Northern blot analysis of plants expressing 35S::OsMADS22 in wt Col-0 and the svp and agl24 mutants. The RNA samples were prepared from young leaves of four independent T₁ transgenic plants for each genotype and tested for the expression level of OsMADS22. Numbers on the top of each lane indicate the transgenic line number. Note the variability in expression level, ranging from plants that do not express OsMADS22 to plants that express it at a very high level. Only plants expressing the transgene at a high level were used in subsequent analyses.

Fig. 4.

Flowering time of Arabidopsis plants overexpressing OsMADS22 and OsMADS47 in wt Col-0, svp-41, and agl24-2. Two independent transgenic lines were tested for each construct. Flowering was determined as the rosette leaf number at bolting of at least 12 individuals per genotype.
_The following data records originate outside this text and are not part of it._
(* ===== verification/Msg.v ===== *)
(** * System V message queues

    [ipc/msg.c] and [ipc/msgutil.c] on top of [Ipc]: creating and removing
    queues, sending and receiving, the tasks that wait for room or for a message.
    A call runs until it returns or goes to sleep in [schedule]; what a task has
    on its stack while it sleeps is kept in [senders] and [receivers], and waking
    up goes on from there, at any time.  Messages are in memory of their own, so
    that a message which is lost or freed twice shows. *)

From Stdlib Require Import ZArith Lia.
From stdpp Require Import base option gmap list.
From S2P Require Import Prelude Idr Ipc.

Local Open Scope Z_scope.
Local Open Scope kernel_scope.

Module Msg.
Import Idr Ipc.

Definition E2BIG : Z := 7.
Definition ENOMSG : Z := 42.
Definition ERESTARTNOHAND : Z := 514.
Definition IPC_STAT : Z := 2.
Definition IPC_INFO : Z := 3.
Definition MSG_STAT : Z := 11.
Definition MSG_INFO : Z := 12.
Definition IPC_NOWAIT : Z := 2048.
Definition MSG_NOERROR : Z := 4096.
Definition MSG_EXCEPT : Z := 8192.
Definition S_IRUGO : Z := 292.
Definition S_IWUGO : Z := 146.
Definition CAP_SYS_RESOURCE : Z := 24.
Definition MSGMNI : Z := 16.
Definition MSGMAX : Z := 8192.
Definition MSGMNB : Z := 16384.
Definition MSG_MEM_SCALE : Z := 32.
Definition MSGPOOL : Z := MSGMNI * MSGMNB / 1024.
Definition MSGTQL : Z := MSGMNB.
Definition MSGMAP : Z := MSGMNB.
Definition MSGSSZ : Z := 16.
Definition __MSGSEG : Z := MSGPOOL * 1024 / MSGSSZ.
Definition MSGSEG : Z := if __MSGSEG <=? 65535 then __MSGSEG else 65535.

(** ** The text of a message *)

(** [sizeof(struct msg_msg)] is 24, [sizeof(struct msg_msgseg)] is 4. *)
Definition DATALEN_MSG : Z := PAGE_SIZE - 24.
Definition DATALEN_SEG : Z := PAGE_SIZE - 4.

(** The bytes after the structure, and those of the segments. *)
Record msg_msg := mk_msg { m_type : Z; m_ts : Z; text : list Z; next : list (list Z) }.

(** [src] are the bytes that can be read; [kmalloc k] tells whether the [k]th
    allocation succeeds. *)
Fixpoint load_segs (fuel : nat) (kmalloc : nat -> bool) (k : nat) (src : list Z) (len : Z) : option (Z + list (list Z)) :=
  if 0 <? len then
    match fuel with
    | O => None
    | S fuel =>
        let alen := if DATALEN_SEG <? len then DATALEN_SEG else len in
        if kmalloc k then
          if Z.of_nat (length src) <? alen then Some (inl (- EFAULT))
          else
            r ← load_segs fuel kmalloc (S k) (drop (Z.to_nat alen) src) (len - alen);
            Some (match r with inl e => inl e | inr segs => inr (take (Z.to_nat alen) src :: segs) end)
        else Some (inl (- ENOMEM))
    end
  else Some (inr []).

(** [load_msg], with the type and the size its caller stores. *)
Definition load_msg (kmalloc : nat -> bool) (security_msg_msg_alloc : Z) (src : list Z) (len mtype : Z) : option (Z + msg_msg) :=
  let alen := if DATALEN_MSG <? len then DATALEN_MSG else len in
  if kmalloc 0%nat then
    if Z.of_nat (length src) <? alen then Some (inl (- EFAULT))
    else
      r ← load_segs (Z.to_nat len) kmalloc 1 (drop (Z.to_nat alen) src) (len - alen);
      Some (match r with
            | inl e => inl e
            | inr segs =>
                if security_msg_msg_alloc =? 0 then inr (mk_msg mtype len (take (Z.to_nat alen) src) segs)
                else inl security_msg_msg_alloc
            end)
  else Some (inl (- ENOMEM)).

(** [dest] bytes can be written; the bytes written.  The outer [None] is a read
    beyond the message, the inner one -1. *)
Fixpoint store_segs (fuel : nat) (dest : Z) (segs : list (list Z)) (len : Z) : option (option (list Z)) :=
  if 0 <? len then
    match fuel, segs with
    | S fuel, seg :: segs =>
        let alen := if DATALEN_SEG <? len then DATALEN_SEG else len in
        if Z.of_nat (length seg) <? alen then None
        else if dest <? alen then Some None
        else
          r ← store_segs fuel (dest - alen) segs (len - alen);
          Some (l ← r; Some (take (Z.to_nat alen) seg ++ l))
    | _, _ => None
    end
  else Some (Some []).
Error bars indicate the standard deviation from the mean.

Fig. 5.

Morphological analysis of OsMADS22 and OsMADS47 expressing plants. (A, B) Wild-type Columbia inflorescence and flower at anthesis. (C, F) 35S::OsMADS22 (C) and 35S::OsMADS47 (F) inflorescences. (D, G) Flowers of 35S::OsMADS22 (D) and 35S::OsMADS47 (G) at anthesis. Note the abundance of trichomes on sepals and the presence of an ectopic flower inside the 35S::OsMADS47 flower (indicated with an arrow). A sepal was removed in (G) to visualize the inner organs better. (H) A mature 35S::OsMADS47 flower producing extra flowers from the axil of leaf-like sepals. The primary flower is indicated by an arrow. Extra flowers are developing on long pedicels and secondary flowers reiterate the pattern shown by the primary one. (E, I) Mature inflorescences of 35S::OsMADS22 (E) and 35S::OsMADS47 (I), respectively. The sepals converted into leaves are retained on the flower after fertilization. (J–L) SEM analysis on the epidermis of a wild-type sepal (J), a wild-type cauline leaf (K) and a 35S::OsMADS22 sepal (L), respectively. The epidermis of 35S::OsMADS22 sepals resembles that of wild-type leaves (bars = 50 μm). (M) Graph showing the maturation of the siliques of 35S::OsMADS22 and 35S::OsMADS47 as determined by the number of days from anthesis to the beginning of senescence of the valves (mean ±standard deviation).

Fig. 6.

In situ hybridizations on sections of wild-type Columbia (A) and 35S::OsMADS47 (B) inflorescence sections probed with AP1. Numbers refer to the stage of flower development according to Smyth et al. (1990). IM, inflorescence meristem. Bar 50 μm.